_REQUIRED ACTION_
Copies of all lines that contain "onPort" are needed; take them from the data below.

--- DATA IN THIS EXERCISE Enclosed Below ---

(* ===== verification/Bridge.v ===== *)
(** The bridge: the AP transport, the coupler and the manager's client composed.

    The components call each other while they work: a frame of the AP makes the
    transport notify the coupler, which sends commands to the AP and packets to the
    manager; a message of the manager goes the other way.  Here these calls are
    connected: an event of one component that is a call of another is executed there.
    The output of a step of the bridge is the list of the component steps it consists
    of ([br_step]), so that a run of the bridge is, for each component, a run of that
    component, and what is known of its runs holds in the composition. *)
From stdpp Require Import base numbers list option strings gmap.
From Stdlib Require Import ZArith Lia.
From S2P Require Import Prelude Gps Common ApcProto ApcSerializer ApcCache ApcConnector ApcClient ApcHistory.
From S2P Require Import ApmProto ApmSerializer ApmTransport Coupler.

Local Open Scope Z_scope.

Record Bridge := mkBridge {
  b_tr : CAPMTransport;
  b_cpl : CAPCoupler;
  b_cl : CAPCClient
}.
#[export] Instance Bridge_eta : Eta Bridge := fun b => mkBridge (b_tr b) (b_cpl b) (b_cl b).

(** What the calls of one step of the bridge meet: the environments of the components,
    the parameters of the client's start, and the clock source that arrives while the
    coupler waits for it. *)
Record BrEnv := mkBrEnv {
  be_tr : TrEnv;
  be_cpl : CplEnv;
  be_cl : ClEnv;
  be_start : ApcClient.start_param_t;
  be_arrives : option Z
}.
(* ===== verification/Wire.v ===== *)
(** The serial line: the bridge behind its serial port, and the AP at the other end.

    The port gives the frames it decodes to the transport, and the transport's output,
    resets and reopenings go to the port ([Sys]).  The last part puts an access point at
    the other end of the line ([World]): bytes and frames are in flight in both
    directions, copies may be corrupted on the way to the port and acknowledgements lost
    on the way back, and what the port reads at once has no relation to the frames.  The
    AP's program is not part of the repository: the steps of [World] are what the
    transport (APMTransport.cpp) relies on, which are the alternating packet id and the
    repetition until an acknowledgement with result OK. *)
From stdpp Require Import base numbers list option strings gmap.
From Stdlib Require Import ZArith Lia.
From S2P Require Import Hdlc SerialPort.
From S2P Require Import Prelude Gps Common ApcProto ApcSerializer ApcCache ApcConnector ApcClient ApcHistory.
From S2P Require Import ApmProto ApmSerializer ApmTransport Coupler Bridge.

Local Open Scope Z_scope.

Notation CSerialPort := SerialPort.CSerialPort.
Notation port_op := SerialPort.port_op.
Notation serial_event := SerialPort.serial_event.

Record Sys := mkSys { s_port : CSerialPort; s_br : Bridge }.
#[export] Instance Sys_eta : Eta Sys := fun s => mkSys (s_port s) (s_br s).

(** One operation of the port or of the bridge, and what came of it. *)
Inductive sys_step :=
| SyPort (op : port_op) (evs : list serial_event)
| SyBr (env : BrEnv) (op : br_op) (steps : list br_step).

Notation SysM := (M Sys sys_step).

(** What the calls on the port meet: whether it opens and closes. *)
Record SysEnv := mkSysEnv { se_br : BrEnv; se_open : bool; se_close : bool; se_still : bool }.

Definition onPort (op : port_op) : SysM (list serial_event) := fun s =>
  let r := SerialPort.port_exec op (s_port s) in
  (s <| s_port := fst (fst r) |>, [SyPort op (snd (fst r))], snd (fst r)).

Definition portStep (op : port_op) : SysM unit := _ ← onPort op; mret tt.

Definition onBr (env : BrEnv) (op : br_op) : SysM (list br_step) := fun s =>
  let r := br_exec env op (s_br s) in
  (s <| s_br := fst (fst r) |>, [SyBr env op (snd (fst r))], snd (fst r)).

Section Connected.
Context (env : SysEnv).

(** The transport on the port. *)
Definition port_call (e : tr_event) : list port_op :=
  match e with
  | EvOut f => [SerialPort.PWrite f]
  | EvResetAP => [SerialPort.PReset]
  | EvClosePort => [SerialPort.PClose (se_close env) (se_still env)]
  | EvOpenPort => [SerialPort.POpen (se_open env)]
  | EvRestart => [SerialPort.PRestart]
  | _ => []
  end.
(* ===== verification/RpcDispatcher.v ===== *)
(** The RPC dispatcher (rpc/RpcDispatcherBase.cpp, RpcDispatcherBase.h).

    The dispatcher connects clients, who send requests for named services, with the
    workers that registered for them.  Workers are objects on a heap, referred to by
    pointers from the dispatcher's and the services' lists: a pointer is a number,
    [delete] removes the object, and the use of a pointer without an object is the
    crash [Dangling].  Services live as long as the dispatcher, under their names: a
    [service*] is the name.  A failed [assert] and the use of a null pointer are
    crashes as well.  [DELETE_EXPIRED_WORKERS] is not defined, so expired workers are
    only reported.  [now] is the clock in microseconds. *)
From stdpp Require Import base numbers list option strings gmap.
From Stdlib Require Import ZArith Lia.
From S2P Require Import Prelude Common FmtConv Crash ZMessage RpcProtocol.

Local Open Scope Z_scope.

Definition HEARTBEAT_LIVENESS : Z := 3.
Definition HEARTBEAT_INTERVAL : Z := 2500.
Definition HEARTBEAT_EXPIRY : Z := HEARTBEAT_INTERVAL * HEARTBEAT_LIVENESS.

Notation name_t := (list Z) (only parsing).

(** ** Workers *)
Record worker : Set := mkWorker {
  m_identity : name_t;
  m_service : option name_t;      (** [None]: the null pointer *)
  m_expiration : Z;
  m_logExp : Z
}.
#[export] Instance worker_eta : Eta worker := fun w =>
  mkWorker (m_identity w) (m_service w) (m_expiration w) (m_logExp w).

Definition newWorker (identity : name_t) : worker := mkWorker identity None 0 0.

Definition isExpired (now : Z) (w : worker) : bool * worker :=
  let w := if m_expiration w <? now then w <| m_logExp := 20 |> else w in
  let w := if 0 <? m_logExp w then w <| m_logExp := m_logExp w - 1 |> else w in
  (m_expiration w <? now, w).

Definition worker_setExpired (now offset : Z) (w : worker) : worker :=
  let w := w <| m_expiration := now + offset * 1000 |> in
  if 0 <? m_logExp w then w <| m_logExp := m_logExp w - 1 |> else w.

Section Dispatcher.
Context {zmsg_t : Type} `{CZMQ zmsg_t}.

(** ** State *)
Record service : Type := mkService {
  m_name : name_t;
  m_requests : list zmsg_t;
  sv_waiting : list nat;          (** the service's [m_waiting] *)
  m_numWorkers : Z
}.
#[export] Instance service_eta : Eta service := fun s =>
  mkService (m_name s) (m_requests s) (sv_waiting s) (m_numWorkers s).

Record RpcDispatcherBase : Type := mkDispatcher {
  m_services : gmap name_t service;
  m_workers : gmap name_t nat;
  d_heap : gmap nat worker;       (** the worker objects *)
  d_next : nat;                   (** the next pointer that [new] returns *)
  m_waiting : list nat;
  m_heartbeat_at : Z;
  m_done : bool;
  m_endpoint : list Z
}.
#[export] Instance dispatcher_eta : Eta RpcDispatcherBase := fun d =>
  mkDispatcher (m_services d) (m_workers d) (d_heap d) (d_next d) (m_waiting d) (m_heartbeat_at d) (m_done d)
    (m_endpoint d).

(** What goes out on the socket, and to whom. *)
Inductive disp_event : Type :=
| ToWorker (w : worker) (command : RpcCommands) (m : zmsg_t)
| ToClient (m : zmsg_t)
| DBind (endpoint : list Z).

Definition newRpcDispatcherBase (now : Z) : RpcDispatcherBase :=
  mkDispatcher ∅ ∅ ∅ 0 [] (now + HEARTBEAT_INTERVAL * 1000) false [].

(** ** Access to the objects *)
Notation DM := (CM RpcDispatcherBase disp_event).

Definition worker_at (p : nat) : DM worker := d ← cget; deref Dangling (d_heap d !! p).
Definition set_worker (p : nat) (w : worker) : DM unit := cmodify (fun d => d <| d_heap := <[p := w]> (d_heap d) |>).
Definition service_at (n : name_t) : DM service := d ← cget; deref Dangling (m_services d !! n).
Definition set_service (n : name_t) (s : service) : DM unit :=
  cmodify (fun d => d <| m_services := <[n := s]> (m_services d) |>).

(** ** Operations *)
Definition bind_endpoint (endpoint : list Z) : DM unit :=
  cmodify (fun d => d <| m_endpoint := endpoint |>) ;; cemit (DBind endpoint).

Definition getNumWorkers (d : RpcDispatcherBase) : nat := size (m_workers d).

Definition cancel : DM unit := cmodify (fun d => d <| m_done := true |>).

Definition setExpired (now offset : Z) : DM unit := cmodify (fun d => d <| m_heartbeat_at := now + offset * 1000 |>).

(** Without [DELETE_EXPIRED_WORKERS]: stops at the first worker alive. *)
Fixpoint purge_loop (now : Z) (ws : list nat) : DM unit :=
  match ws with
  | [] => mret tt
  | p :: ws =>
      w ← worker_at p;
      set_worker p (snd (isExpired now w)) ;;
      if fst (isExpired now w) then purge_loop now ws else mret tt
  end.
Definition purge_workers (now : Z) : DM unit := d ← cget; purge_loop now (m_waiting d).

Definition findService (name : name_t) : DM (option name_t) :=
  assert_ (negb (bool_decide (name = []))) ;;
  d ← cget;
  mret (if decide (is_Some (m_services d !! name)) then Some name else None).

Definition getService (name : name_t) : DM name_t :=
  assert_ (negb (bool_decide (name = []))) ;;
  srv ← findService name;
  match srv with
  | Some n => mret n
  | None => set_service name (mkService name [] [] 0) ;; mret name
  end.

Definition worker_send (p : nat) (command : RpcCommands) (msg : option zmsg_t) : DM unit :=
  let msg := default zmsg_new msg in
  let msg := zmsg_push [u8 (command_code command)] msg in
  let msg := pushstr RPC_WORKER msg in
  w ← worker_at p;
  cemit (ToWorker w command (wrap_msg (m_identity w) [] msg)).

(** The loop ends when the service has no request or no waiting worker; each round
    takes a request. *)
Fixpoint dispatch_loop (fuel : nat) (n : name_t) : DM unit :=
  match fuel with
  | O => mret tt
  | S fuel =>
      srv ← service_at n;
      match sv_waiting srv, m_requests srv with
      | wrk :: ws, msg :: rs =>
          set_service n (srv <| sv_waiting := ws |> <| m_requests := rs |>) ;;
          worker_send wrk RPC_REQUEST (Some msg) ;;
          cmodify (fun d => d <| m_waiting := filter (fun p => p <> wrk) (m_waiting d) |>) ;;
          dispatch_loop fuel n
      | _, _ => mret tt
      end
  end.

--- End of Enclosed DATA IN THIS EXERCISE ---

_EXPECTED ANSWER_
Definition onPort (op : port_op) : SysM (list serial_event) := fun s =>
Definition portStep (op : port_op) : SysM unit := _ ← onPort op; mret tt.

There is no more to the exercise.